How Best to Save a Bad Economy?

Taxes

The shape of the recovery: A swoosh not a V. The Congressional Budget Office figures the economy won’t return to pre-recession levels at least through 2021. While the economy will hit bottom in the second quarter of this year, recovery will take years. By the fourth quarter of 2021, CBO figures the unemployment rate still will be 8.6 percent, and real economic output will be 1.6 percent lower than it was at the end of 2019. White House officials, however, continue to insist, at least publicly, that the economy will recover by Fall.   

Fed Chair and Treasury Secretary disagree too. In a Senate Banking Committee hearing yesterday both warned that the US economy could suffer profound long-term damage because of the pandemic, but did not agree on how to repair it. Treasury Secretary Steven Mnuchin wants to reopen businesses and put Americans back to work with adequate protections. But Federal Reserve Chairman Jerome Powell suggested that people still might not shop or work without “pretty good confidence that it’s safe to go out.” As a result, he said, Congress may have to enact more fiscal relief while Mnuchin wants to “wait and see” if the country needs another stimulus bill. Mnuchin did promise to quickly distribute nearly $500 billion in already-enacted business assistance.  

Will Treasury require companies to retain workers if they accept an emergency stabilization loan? Mnuchin also suggested that Treasury cannot require companies to retain their employees in exchange for the loans: They only must promise to make their “best efforts” to support jobs. Sen. Elizabeth Warren insisted Treasury has the authority to make employment a condition of the loans under the Coronavirus Aid, Relief, and Economic Security (CARES) Act.

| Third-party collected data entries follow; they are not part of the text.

(* ===== verification/Parsing.v ===== *)
(** * What the parser answers: src/src/cypher/parser

    The functions on statements are [fine] like those of ParseSpec, so [parse] ends, does not
    panic, leaves the depth counter alone and refuses only for the reasons listed.  The checks on
    the text before pest are exact, integer literals are their values, and quoted strings are
    read back. *)
From S2P Require Export ParseSpec.
Open Scope nat_scope.

Section Statements.
Context {Un : Unicode} {Ul : UnicodeLaws} {Ep : ExprParser} (H n : nat).
Abbreviation inside := (inside H n).
Abbreviation at_most := (at_most H n).
Hypothesis expr_fine : ∀ p, inside p → as_rule p = Rule.expr → fine n (parse_expr p) any.
Hypothesis atom_fine : ∀ p, inside p → as_rule p ∈ atom_rules → fine n (parse_atom_expr p) any.
#[local] Hint Resolve expr_fine atom_fine inside_at_most parse_where_fine parse_pattern_list_fine
  parse_pattern_inner_fine parse_pattern_item_fine parse_with_fine parse_unwind_clause_fine
  parse_tail_fine collect_fine : fine.

(** ** Statements are fine *)
(** *** Parts *)
Lemma parse_optional_match_clause_fine p :
  at_most p → as_rule p = Rule.optional_match_clause → fine n (parse_optional_match_clause p) any.
Proof. intros Hp E. unfold parse_optional_match_clause. fine_loop Hp E. Qed.
#[local] Hint Resolve parse_optional_match_clause_fine : fine.
Lemma parse_match_part_fine p :
  at_most p → as_rule p = Rule.match_part ∨ as_rule p = Rule.multi_match_clause →
  fine n (parse_match_part p) any.
Proof.
  intros Hp E. unfold parse_match_part. apply fine_walk_any. intros c [] Hc.
  destruct E as [E|E]; kid_cases Hp E c Hc; fine_solve.
Qed.
#[local] Hint Resolve parse_match_part_fine : fine.
Lemma parse_with_arm_fine r p :
  at_most p → as_rule p = Rule.with_clause → fine n (parse_with_arm r p) any.
Proof. intros Hp E. unfold parse_with_arm. fine_solve. Qed.
Lemma parse_match_arm_fine r p :
  at_most p → as_rule p = Rule.match_part → fine n (parse_match_arm r p) any.
Proof. intros Hp E. unfold parse_match_arm. fine_solve. Qed.
Lemma parse_unwind_arm_fine r p :
  at_most p → as_rule p = Rule.unwind_clause → fine n (parse_unwind_arm r p) any.
Proof. intros Hp E. unfold parse_unwind_arm. fine_solve. Qed.
Lemma parse_patterns_arm_fine r p :
  at_most p → as_rule p = Rule.pattern_list → fine n (parse_patterns_arm r p) any.
Proof. intros Hp E. unfold parse_patterns_arm. fine_solve. Qed.
Lemma parse_optional_arm_fine r p :
  at_most p → as_rule p = Rule.optional_match_clause → fine n (parse_optional_arm r p) any.
Proof. intros Hp E. unfold parse_optional_arm. fine_solve. Qed.
Lemma parse_where_arm_fine r p :
  at_most p → as_rule p = Rule.where_clause → fine n (parse_where_arm r p) any.
Proof. intros Hp E. unfold parse_where_arm. fine_solve. Qed.
#[local] Hint Resolve parse_with_arm_fine parse_match_arm_fine parse_unwind_arm_fine parse_patterns_arm_fine parse_optional_arm_fine parse_where_arm_fine : fine.
Lemma parse_create_patterns_fine ps p : at_most p → fine n (parse_create_patterns ps p) any.
Proof.
  intros Hp. unfold parse_create_patterns. eapply (fine_bind _ any); [|intros; fine_solve].
  eapply collect_fine; [done|]. intros. eauto 10 with fine.
Qed.
Lemma parse_delete_exprs_fine es p : at_most p → fine n (parse_delete_exprs es p) any.
Proof.
  intros Hp. unfold parse_delete_exprs. eapply (fine_bind _ any); [|intros; fine_solve].
  eapply collect_fine; [done|]. eauto with fine.
Qed.
#[local] Hint Resolve parse_create_patterns_fine parse_delete_exprs_fine : fine.

(** *** SET and REMOVE items *)
Lemma parse_variable_value_fine p :
  at_most p → as_rule p = Rule.set_map_merge ∨ as_rule p = Rule.set_map →
  fine n (parse_variable_value p) any.
Proof. intros Hp E. unfold parse_variable_value. destruct E as [E|E]; seq_cases Hp E; fine_solve. Qed.
Lemma parse_assignment_fine p :
  at_most p → as_rule p = Rule.assignment → fine n (parse_assignment p) any.
Proof.
  intros Hp E. unfold parse_assignment. seq_cases Hp E.
  all: cbn [head]; apply fine_assoc, fine_some_bind; eapply fine_bind; [solve [eauto with fine]|intros v _].
  all: apply inside_at_most in Hi; seq_cases Hi Hr; fine_solve.
  match goal with |- context [expr_kind ?e] => destruct (expr_kind e) end;
    first [fine_solve; fail|apply fine_throw; constructor].
Qed.
#[local] Hint Resolve parse_variable_value_fine parse_assignment_fine : fine.
Lemma parse_set_item_fine p :
  at_most p → as_rule p = Rule.set_item → fine n (parse_set_item p) any.
Proof.
  intros Hp E. unfold parse_set_item, first. seq_cases Hp E; fine_solve.
  destruct (labelled_variable _). fine_solve.
Qed.
#[local] Hint Resolve parse_set_item_fine : fine.
Lemma parse_set_item_list_fine p : at_most p → fine n (parse_set_item_list p) any.
Proof. intros Hp. unfold parse_set_item_list. eapply collect_fine; [done|]. eauto with fine. Qed.
#[local] Hint Resolve parse_set_item_list_fine : fine.
Lemma parse_set_items_of_fine items p : at_most p → fine n (parse_set_items_of items p) any.
Proof.
  intros Hp. unfold parse_set_items_of. apply fine_walk_any. intros c st Hc.
  pose proof (kid_inside _ _ _ _ Hp Hc). destruct (rule_is _ c); fine_solve.
Qed.
Lemma parse_remove_item_fine p :
  at_most p → as_rule p = Rule.remove_item → fine n (parse_remove_item p) any.
Proof.
  intros Hp E. unfold parse_remove_item, first. seq_cases Hp E; cbn [head]; apply fine_some_bind; rewrite Hr.
  all: apply inside_at_most in Hi; seq_cases Hi Hr; fine_solve.
  - destruct (labelled_variable _). fine_solve.
  - apply inside_at_most in Hi0. seq_cases Hi0 Hr0. fine_solve.
Qed.
#[local] Hint Resolve parse_set_items_of_fine parse_remove_item_fine : fine.
Lemma parse_remove_item_list_fine p : at_most p → fine n (parse_remove_item_list p) any.
Proof. intros Hp. unfold parse_remove_item_list. eapply collect_fine; [done|]. eauto with fine. Qed.
#[local] Hint Resolve parse_remove_item_list_fine : fine.

(** *** Statements that read *)
(** A loop that has seen the clause RETURN has its items. *)
Lemma walk_returns {St} (tl : St → Tail Expr) step p r st :
  at_most p → as_rule p = r → rule_kind r = Normal → Rule.return_clause ∈ must silent_depth (body r) →
  (∀ c st, c ∈ into_inner p → fine n (step st c)
    (λ st', as_rule c = Rule.return_clause ∨ is_Some (tl_return (tl st)) → is_Some (tl_return (tl st')))) →
  fine n (walk step (into_inner p) st) (λ st', is_Some (tl_return (tl st'))).
Proof.
  intros Hp E Hk Hm Hs. destruct (has_at _ _ _ _ _ Hp E Hk Hm) as (c & Hc & Er).
  eapply fine_mono; [apply (fine_walk n any (λ q st, q = Rule.return_clause → is_Some (tl_return (tl st))))|].
  - done.
  - intros d s Hd _. eapply fine_mono; [by apply Hs|]. cbn beta. intros s' HR. split; [done|].
    intros q [Hq|Hq] Eq; apply HR; [left; congruence|right; auto].
  - cbn beta. intros s' [_ HS]. by apply (HS c).
Qed.
(** The arms of such a loop: those of the tail, and those that keep it. *)
Ltac tail_kept Ht := cbn [fst snd]; intros [?|?]; apply Ht; [left; congruence|by right].
Ltac returns_arms :=
  repeat lazymatch goal with
  | |- fine _ (if ?b then _ else _) _ => destruct b
  | |- fine _ (mret _) _ => apply fine_ret; cbn [fst snd]; intros [|]; [discriminate|assumption]
  | |- fine _ (parse_tail _ _) _ =>
      let Ht := fresh "Ht" in
      eapply fine_mono; [eapply parse_tail_sets; eauto with fine|intros ? Ht; tail_kept Ht]
  | |- fine _ (parse_tail _ _ ≫= _) _ =>
      let Ht := fresh "Ht" in
      eapply fine_bind; [eapply parse_tail_sets; eauto with fine|intros ? Ht; apply fine_ret; tail_kept Ht]
  | |- fine _ ((_ ≫= _) ≫= _) _ => apply fine_assoc
  | |- fine _ (_ ≫= _) _ => eapply fine_bind; [solve [eauto with fine]|intros ? _]
  end.
Ltac returns_loop Hp E :=
  let c := fresh "c" in let st := fresh "st" in let Hc := fresh "Hc" in
  intros c st Hc; tuples; kid_cases Hp E c Hc; cbn beta iota; known_rule; cbn [fst snd]; returns_arms.

Lemma parse_match_fine p : at_most p → as_rule p = Rule.match_stmt → fine n (parse_match p) any.
Proof.
  intros Hp E. unfold parse_match.
  eapply fine_bind; [apply (walk_returns snd _ p _ _ Hp E)|]; [done|vm_compute; set_solver| |].
  - returns_loop Hp E.
  - intros [[f r] t] [rc Hrc]. cbn [snd] in Hrc. rewrite Hrc. fine_solve.
Qed.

Lost opportunity: The CARES Act charitable deduction. TPC’s Gene Steuerle argues that Congress could have improved  the tax incentive to give to charity but missed the chance in the CARES Act. The  law’s one-year charitable deduction of $300 for filers who claim the standard deduction will cost $1.5 billion, but is unlikely to benefit recipients of charitable services very much.

A low chance of another relief package? GOP Sen. John Kennedy wants Treasury to let states use already appropriated funds to cover revenue shortfalls. He’s introduced a bill that would allow states to use the $150 billion in current coronavirus relief  for expenses unrelated to COVID-19. He insists there is a less than 50/50- chance Congress will  pass another coronavirus relief package.

In Colorado, an emergency tax? Progressives think now is the time to raise taxes under the state’s Taxpayer Bill of Rights. The never-used emergency provision would allow the state to temporarily raise  income taxes. They’d raise taxes on households earning more than $250,000 and slightly reduce tax rates for all others. They estimate their plan would  raise about $600 million from June through November.